ESCO TECHNOLOGIES INC.
COMPENSATION PLAN FOR NON-EMPLOYEE DIRECTORS
Restated to reflect all amendments through November 8, 2017

1.              Purpose.  The purpose of the Plan is to enable ESCO Technologies Inc. (the "Company") to compensate each non-employee member of the board of directors of the Company (such board of directors hereinafter referred to as the "Board" and each such non-employee member of the Board hereinafter referred to as the "Director") who contributes to the Company's success by his or her ability, ingenuity and knowledge, and to better ensure that the interests of such Director are more closely aligned with the interests of the Company's shareholders by paying a significant portion of his or her compensation in shares of the Company's common stock ("Common Stock").
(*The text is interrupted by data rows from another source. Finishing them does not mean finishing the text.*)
Lemma exec_new X (e : runtimeE X) x s s' :
  exec_effect config X s e x s' ->
  length (tasks s') = length (tasks s) \/
  exists t, length (tasks s') = S (length (tasks s)) /\ tasks s' !! length (tasks s) = Some t /\
            looping (length (tasks s)) (task_address t) s'.
Proof.
  intros Hex. destruct e; cbn in Hex;
    repeat match goal with H : _ /\ _ |- _ => destruct H | H : exists _, _ |- _ => destruct H end;
    subst; try (by left); try (left; cbn; by rewrite ?length_alter).
  - by eapply dispatch_locked_new.
  - left. unfold dispatch_message_if_active in Hex.
    destruct (actors s !! a) as [[g [] j] |]; [| by injection Hex as _ ->; destruct (drop_message_frame m s) as (_ & -> & _)..].
    pose proof (mailbox_try_send_length j m s) as Hlen. destruct (mailbox_try_send j m s) as [[] s1]; cbn in *;
      injection Hex as _ ->; [done | |]; destruct (drop_message_frame m s1) as (_ & -> & _); done.
  - left. destruct (drop_message_frame m s) as (_ & -> & _). done.
  - left. by destruct reservation.
  - left. destruct x as [[[p |] |] |]; subst; try done. destruct Hex as (s1 & Hacq & -> & ->).
    unfold try_acquire in Hacq. destruct (available s); [done |]. by injection Hacq as <-.
  - left. destruct (resolve_oneshot_frame o (Sent r) s) as (_ & Ht & _). unfold complete_oneshot. by rewrite Ht.
  - left. destruct x; repeat match goal with H : _ /\ _ |- _ => destruct H end; subst; cbn; by rewrite ?length_alter.
  - left. unfold begin_deactivation in H0. destruct (actors s !! _); [| by injection H0 as _ ->].
    destruct (_ || _); by injection H0 as _ ->.
  - left. by rewrite remove_route_tasks.
  - left. unfold drop_guard. destruct (tasks s !! i) as [t |]; [| done]. cbn.
    by rewrite length_alter, remove_route_tasks.
  - left. unfold drop_receiver. destruct (tasks s !! i) as [t |]; [| done].
    match goal with |- context [drop_messages ?ms ?st] => destruct (drop_messages_frame ms st) as (_ & -> & _) end.
    cbn. by rewrite length_alter.
  - left. unfold shutdown_snapshot in Hex. destruct (status s); injection Hex as _ ->; try done.
    by rewrite for_tasks_length.
  - left. unfold fence_snapshot in Hex. injection Hex as _ ->. by rewrite for_tasks_length.
  - left. by rewrite for_tasks_length.
Qed.

(** ** The invariant of a world *)
Definition thread_ok (s : ServerState) (th : thread) : Prop :=
  match th with
  | ThActor i p => exists a, is_Some (tasks s !! i) /\ wp (actor_monitor config i a) s p (fun _ _ => True)
  | ThOther p => wp static_monitor () p (fun _ _ => True)
  end.

Record world_inv (w : world) : Prop := {
  wi_state : state_inv config (server w);
  wi_threads th : th ∈ threads w -> thread_ok (server w) th;
  wi_unique j1 j2 th1 th2 i :
    threads w !! j1 = Some th1 -> threads w !! j2 = Some th2 ->
    thread_task th1 = Some i -> thread_task th2 = Some i -> j1 = j2;
  wi_pending i t :
    tasks (server w) !! i = Some t -> (forall th, th ∈ threads w -> thread_task th <> Some i) ->
    looping i (task_address t) (server w)
}.

Lemma relies_trans i s1 s2 s3 :
  is_Some (tasks s1 !! i) -> relies config i s1 s2 -> relies config i s2 s3 -> relies config i s1 s3.
Proof. intros Hi (H12 & _) (H23 & ?). split; [by eapply rely_trans | done]. Qed.

(** The account of a task survives what others do. *)
Lemma actor_wp_relies i a (p : proc runtimeE unit) s s' :
  is_Some (tasks s !! i) -> relies config i s s' ->
  wp (actor_monitor config i a) s p (fun _ _ => True) ->
  wp (actor_monitor config i a) s' p (fun _ _ => True).
Proof.
  intros Hi Hr Hwp. destruct p as [[] | X e k]; [done |]. destruct Hwp as [Hal Hk]. split.
  - intros s1 Hr1. apply Hal. by eapply relies_trans.
  - intros x s2 (s1 & Hr1 & Hex). apply Hk. exists s1. split; [by eapply relies_trans | done].
Qed.

Lemma actor_allowed_static i a s X (e : runtimeE X) :
  actor_allowed i a X s e -> static_allowed config X e /\ (forall j, task_of X e = Some j -> j = i).
Proof.
  intros Hal. split; [by destruct e |]. intros j Hj.
  destruct e; cbn in Hal, Hj; try done; simplify_eq; try (by destruct Hal); try done.
  by destruct reason, Hal.
Qed.

(** What a reply tells a thread that is not an actor task. *)
Lemma static_observed s X (e : runtimeE X) x s' :
  state_inv config s -> exec_effect config X s e x s' -> observe static_monitor () e x ().
Proof.
  intros Hinv Hex. destruct e; try done. cbn in *. destruct Hex as [-> _]. apply Hinv.
Qed.

(** One step of a thread is allowed, and keeps its own account. *)
Lemma thread_call s th X (e : runtimeE X) k x s' :
  thread_ok s th -> thread_proc th = Call e k -> state_inv config s -> spawn_bound s ->
  exec_effect config X s e x s' ->
  static_allowed config X e /\ (forall j, task_of X e = Some j -> thread_task th = Some j) /\
  thread_ok s' (thread_continue th (k x)).
Proof.
  intros Hok Hp Hinv Hb Hex. destruct th as [i p | p]; cbn in Hok, Hp; subst p.
  - destruct Hok as (a & Hi & Hal & Hk).
    assert (Hrefl : relies config i s s) by (split; [apply rely_refl | done]).
    destruct (actor_allowed_static _ _ _ _ _ (Hal s Hrefl)) as [Hst Hto].
    split; [done |]. split; [intros j Hj; cbn; by rewrite (Hto j Hj) |].
    assert (Hlen : length (tasks s) <= length (tasks s')) by (destruct (exec_new _ _ _ _ _ Hex) as [-> | (? & -> & _)]; lia).
    exists a. split; [apply lookup_lt_is_Some; apply lookup_lt_is_Some in Hi; lia |].
    apply Hk. by exists s.
  - destruct Hok as [[Hst Hto] Hk]. split; [done |]. split; [congruence |].
    cbn. apply Hk. by eapply static_observed.
Qed.

Lemma thread_continue_task th p : thread_task (thread_continue th p) = thread_task th.
Proof. by destruct th. Qed.

Lemma step_call_inv s s' ths j th X (e : runtimeE X) k x :
  world_inv (MkWorld s ths) -> spawn_bound s -> spawn_bound s' ->
  ths !! j = Some th -> thread_proc th = Call e k -> exec_effect config X s e x s' ->
  world_inv (MkWorld s' (<[j := thread_continue th (k x)]> ths)).
Proof.
  intros [Hst Hth Hu Hpend] Hb Hb' Hj Hp Hex. cbn [server threads] in *.
  assert (Hok : thread_ok s th) by by apply Hth, list_elem_of_lookup_2 with j.
  destruct (thread_call _ _ _ _ _ _ _ Hok Hp Hst Hb Hex) as (Hal & Hto & Hok').
  assert (Hst' : state_inv config s') by by eapply exec_inv.
  assert (Hjlt : j < length ths) by by eapply lookup_lt_Some.
  assert (Hrely : forall i, is_Some (tasks s !! i) -> thread_task th <> Some i -> relies config i s s').
  { intros i Hi Hne. split; [| done]. eapply exec_rely; [| done..]. intros j' Hj' ->. by apply Hne, Hto. }
  split; cbn [server threads].
  - done.
  - intros th' [j' Hj']%list_elem_of_lookup.
    apply list_lookup_insert_Some in Hj' as [(-> & <- & _) | [Hne Hj']]; [done |].
    assert (Hok2 : thread_ok s th') by by apply Hth, list_elem_of_lookup_2 with j'.
    destruct th' as [i p | p]; [| exact Hok2]. destruct Hok2 as (a & Hi & Hwp).
    assert (Hne' : thread_task th <> Some i) by (intros Heq; by apply Hne, (Hu j j' th (ThActor i p) i)).
    pose proof (Hrely i Hi Hne') as Hr. exists a. split; [| by eapply actor_wp_relies].
    destruct Hi as [t Ht]. destruct (rely_task _ _ _ (proj1 Hr) _ Ht) as (t' & _ & ? & _). eauto.
  - intros j1 j2 th1 th2 i H1 H2 T1 T2.
    assert (Hback : forall j0 th0, <[j := thread_continue th (k x)]> ths !! j0 = Some th0 ->
              exists th0', ths !! j0 = Some th0' /\ thread_task th0' = thread_task th0).
    { intros j0 th0 [(-> & <- & _) | [_ H0]]%list_lookup_insert_Some; [| eauto].
      exists th. by rewrite thread_continue_task. }
    destruct (Hback _ _ H1) as (th1' & H1' & E1). destruct (Hback _ _ H2) as (th2' & H2' & E2).
    apply (Hu j1 j2 th1' th2' i); congruence.
  - intros i t Ht Hnone.
    assert (Hnone' : forall th0, th0 ∈ ths -> thread_task th0 <> Some i).
    { intros th0 Hin Heq. apply list_elem_of_lookup in Hin as [j0 Hj0].
      destruct (decide (j0 = j)) as [-> | Hne].
      - apply (Hnone (thread_continue th (k x))); [| rewrite thread_continue_task; congruence].
        apply list_elem_of_lookup_2 with j. by apply list_lookup_insert_eq.
      - apply (Hnone th0); [| done]. apply list_elem_of_lookup_2 with j0. by rewrite list_lookup_insert_ne. }
    assert (Hold : i < length (tasks s) -> looping i (task_address t) s').
    { intros [t1 Ht1]%lookup_lt_is_Some. specialize (Hpend i t1 Ht1 Hnone').
      assert (Hr : relies config i s s') by (apply Hrely; [eauto | by apply Hnone', list_elem_of_lookup_2 with j]).
      destruct (rely_task _ _ _ (proj1 Hr) _ Ht1) as (t2 & _ & Ht2 & (Ha & _) & _).
      assert (t2 = t) as -> by congruence. rewrite Ha. by eapply looping_stable. }
    pose proof (lookup_lt_Some _ _ _ Ht) as Hlt.
    destruct (exec_new _ _ _ _ _ Hex) as [Hlen | (t0 & Hlen & Ht0 & Hl0)]; [apply Hold; lia |].
    destruct (decide (i = length (tasks s))) as [-> | Hne]; [| apply Hold; lia].
    by assert (t0 = t) as -> by congruence.
Qed.

Lemma add_thread_inv s ths th :
  world_inv (MkWorld s ths) -> thread_ok s th ->
  (forall i th', thread_task th = Some i -> th' ∈ ths -> thread_task th' <> Some i) ->
  world_inv (MkWorld s (ths ++ [th])).
Proof.
  intros [Hst Hth Hu Hpend] Hok Hnew. cbn [server threads] in *. split; cbn [server threads].
  - done.
  - intros th' [Hin | ->%list_elem_of_singleton]%elem_of_app; [by apply Hth | done].
  - intros j1 j2 th1 th2 i H1 H2 T1 T2.
    apply lookup_app_Some in H1 as [H1 | [L1 H1]]; apply lookup_app_Some in H2 as [H2 | [L2 H2]].
    + eauto.
    + apply list_lookup_singleton_Some in H2 as [_ <-]. exfalso.
      apply (Hnew i th1); [done | by apply list_elem_of_lookup_2 with j1 | done].
    + apply list_lookup_singleton_Some in H1 as [_ <-]. exfalso.
      apply (Hnew i th2); [done | by apply list_elem_of_lookup_2 with j2 | done].
    + apply list_lookup_singleton_Some in H1 as [? _]. apply list_lookup_singleton_Some in H2 as [? _]. lia.
  - intros i t Ht Hnone. apply (Hpend i t Ht). intros th' Hin. apply Hnone. apply elem_of_app. by left.
Qed.

Lemma step_abort_inv s ths j i p :
  world_inv (MkWorld s ths) -> ths !! j = Some (ThActor i p) ->
  world_inv (MkWorld s (<[j := ThActor i (drop_task i)]> ths)).
Proof.
  intros [Hst Hth Hu Hpend] Hj. cbn [server threads] in *.
  assert (Hback : forall j0 th0, <[j := ThActor i (drop_task i)]> ths !! j0 = Some th0 ->
            exists th0', ths !! j0 = Some th0' /\ thread_task th0' = thread_task th0).
  { intros j0 th0 [(-> & <- & _) | [_ H0]]%list_lookup_insert_Some; [| eauto]. by exists (ThActor i p). }
  assert (Hjlt : j < length ths) by by eapply lookup_lt_Some.
  split; cbn [server threads].
  - done.
  - intros th' Hin. apply list_elem_of_lookup in Hin as [j' Hj'].
    apply list_lookup_insert_Some in Hj' as [(-> & <- & _) | [_ Hj']];
      [| by apply Hth, list_elem_of_lookup_2 with j'].
    destruct (Hth (ThActor i p)) as (a & Hi & _); [by apply list_elem_of_lookup_2 with j' |].
    exists a. split; [done |]. apply drop_task_wp.
  - intros j1 j2 th1 th2 i' H1 H2 T1 T2.
    destruct (Hback _ _ H1) as (th1' & H1' & E1). destruct (Hback _ _ H2) as (th2' & H2' & E2).
    apply (Hu j1 j2 th1' th2' i'); congruence.
  - intros i' t Ht Hnone. apply (Hpend i' t Ht). intros th' Hin Heq.
    apply list_elem_of_lookup in Hin as [j0 Hj0]. destruct (decide (j0 = j)) as [-> | Hne].
    + assert (th' = ThActor i p) as -> by congruence.
      apply (Hnone (ThActor i (drop_task i))); [| done]. apply list_elem_of_lookup_2 with j. by apply list_lookup_insert_eq.
    + apply (Hnone th'); [| done]. apply list_elem_of_lookup_2 with j0. by rewrite list_lookup_insert_ne.
Qed.

Lemma initial_inv : world_inv initial_world.
Proof.
  split; cbn.
  - split; cbn; try done.
    + rewrite map_size_empty, size_empty. lia.
    + intros a sid [c Hc]. unfold sink in Hc. cbn in Hc. by rewrite lookup_empty in Hc.
  - by intros th ?%elem_of_nil.
  - done.
  - done.
Qed.

Lemma world_step_bound w w' : world_step w w' -> spawn_bound (server w') -> spawn_bound (server w).
Proof.
  intros [s s' ths j th X e k x Hj Hp Hex | | |]; cbn; try done.
  unfold spawn_bound. destruct (exec_new _ _ _ _ _ Hex) as [-> | (? & -> & _)]; lia.
Qed.

Lemma world_step_inv w w' :
  world_step w w' -> spawn_bound (server w') -> world_inv w -> world_inv w'.
Proof.
  intros Hs Hb' Hinv. pose proof (world_step_bound _ _ Hs Hb') as Hb.
  destruct Hs as [s s' ths j th X e k x Hj Hp Hex | s ths p Hp | s ths i t fuel Ht Hnew | s ths j i p t Hj Ht _ _].
  - by eapply step_call_inv.
  - apply add_thread_inv; [done | by apply entry_static | done].
  - apply add_thread_inv; [done | |].
    + exists (task_address t). split; [eauto |]. apply actor_task_wp.
      by apply (wi_pending _ Hinv).
    + intros i' th' [= <-] Hin. by apply Hnew.
  - by eapply step_abort_inv.
Qed.

Lemma reachable_bound w w' : rtc world_step w w' -> spawn_bound (server w') -> spawn_bound (server w).
Proof. induction 1 as [| w1 w2 w3 H12 _ IH]; [done |]. intros Hb. eauto using world_step_bound. Qed.

Lemma rtc_inv w w' : rtc world_step w w' -> spawn_bound (server w') -> world_inv w -> world_inv w'.
Proof.
  induction 1 as [| w1 w2 w3 H12 H23 IH]; [done |]. intros Hb Hinv. apply IH; [done |].
  eapply world_step_inv; [done | by eapply reachable_bound | done].
Qed.

Lemma reachable_world_inv w : reachable w -> spawn_bound (server w) -> world_inv w.
Proof. intros Hr Hb. eapply rtc_inv; [done | done | apply initial_inv]. Qed.

(** The next access of an actor task is allowed where it stands. *)
Lemma reachable_allowed w i X (e : runtimeE X) k :
  reachable w -> spawn_bound (server w) -> ThActor i (Call e k) ∈ threads w ->
  exists a, actor_allowed i a X (server w) e.
Proof.
  intros Hr Hb Hin. pose proof (reachable_world_inv w Hr Hb) as Hinv.
  destruct (wi_threads _ Hinv _ Hin) as (a & _ & Hal & _). exists a. apply Hal.
  split; [apply rely_refl |]. split; [apply Hinv | done].
Qed.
2.              Payment of Annual Retainer.
(a)              Each Director shall receive an annual retainer fee (the "Retainer Fee") in an amount determined from time to time by action of the Human Resources and Compensation Committee of the Board ("HRCC").  The HRCC shall also determine from time to time the frequency of the payments and distributions of the Retainer Fee.
(b)              The HRCC shall also determine what portion (if any) of the Retainer Fee shall be payable in cash (the "Cash Portion of the Retainer Fee"), and what portion (if any) of the Retainer Fee shall be distributed in shares of Common Stock (the "Stock Portion of the Retainer Fee").  The Stock Portion of the Retainer Fee shall be either a predetermined number of shares of Common Stock or a number of shares of Common Stock having an aggregate Fair Market Value as of the date on which the Stock Portion of the Retainer Fee is to be distributed.  For purposes of this Plan, "Fair Market Value" as of a given date shall mean the closing price of the Common Stock on the New York Stock Exchange on such date, or if such date is not a trading day on the New York Stock Exchange, then on the last previous trading day.  Distribution of the Stock Portion of the Retainer Fee to each Director shall occur promptly after the beginning of the year for which it is paid.  A new Director elected to the Board and serving as a Director for a partial year may be awarded only a portion of the Cash Portion of the Retainer Fee and or Stock Portion of the Retainer Fee as determined by the HRCC.
(c)              To be entitled to a Retainer Fee, a Director must be serving on the Board on both the day the Cash Portion of the Retainer Fee is paid and on the day the Stock Portion of the Retainer Fee is distributed.
3.              Other Cash Compensation.  In addition to payment of the Retainer Fee provided for in Section 2, each Director shall be paid such additional cash fees for service as chairman of a committee or service as lead director and/or such other fees as may be approved by the HRCC from time to time.
4.              Deferral of Compensation.
(a)              Election to Defer.  Directors may elect to defer the receipt of (i) all (but not less than all) of the Cash Portion of the Retainer Fee and other cash compensation (together, "Cash Compensation") and/or (ii) all (but not less than all) of the Stock Portion of the Retainer Fee ("Stock Compensation"), in each case by executing and delivering an election form to the Company no later than the end of the calendar year preceding the calendar year in which such amounts will be earned and subject to such other conditions as the HRCC shall determine.  Any new Director may make such elections at any time up to 30 days after the date he or she becomes a Director, for Cash Compensation and/or Stock Compensation paid after the effective date of the election form.  Any new deferral election form filed by a Director shall apply only to Cash Compensation and/or Stock Compensation earned after the calendar year in which such new election form is filed and shall be irrevocable as to amounts earned in the following calendar year, or in the case of an election by a new Director made in the same calendar year that he or she joins the Board such deferral election shall be irrevocable for the remainder of the calendar year.  An election to defer receipt of the Cash Compensation and/or the Stock Compensation shall remain in effect until a new election form is delivered to the Company, provided that once distributions have commenced no further deferrals may be elected.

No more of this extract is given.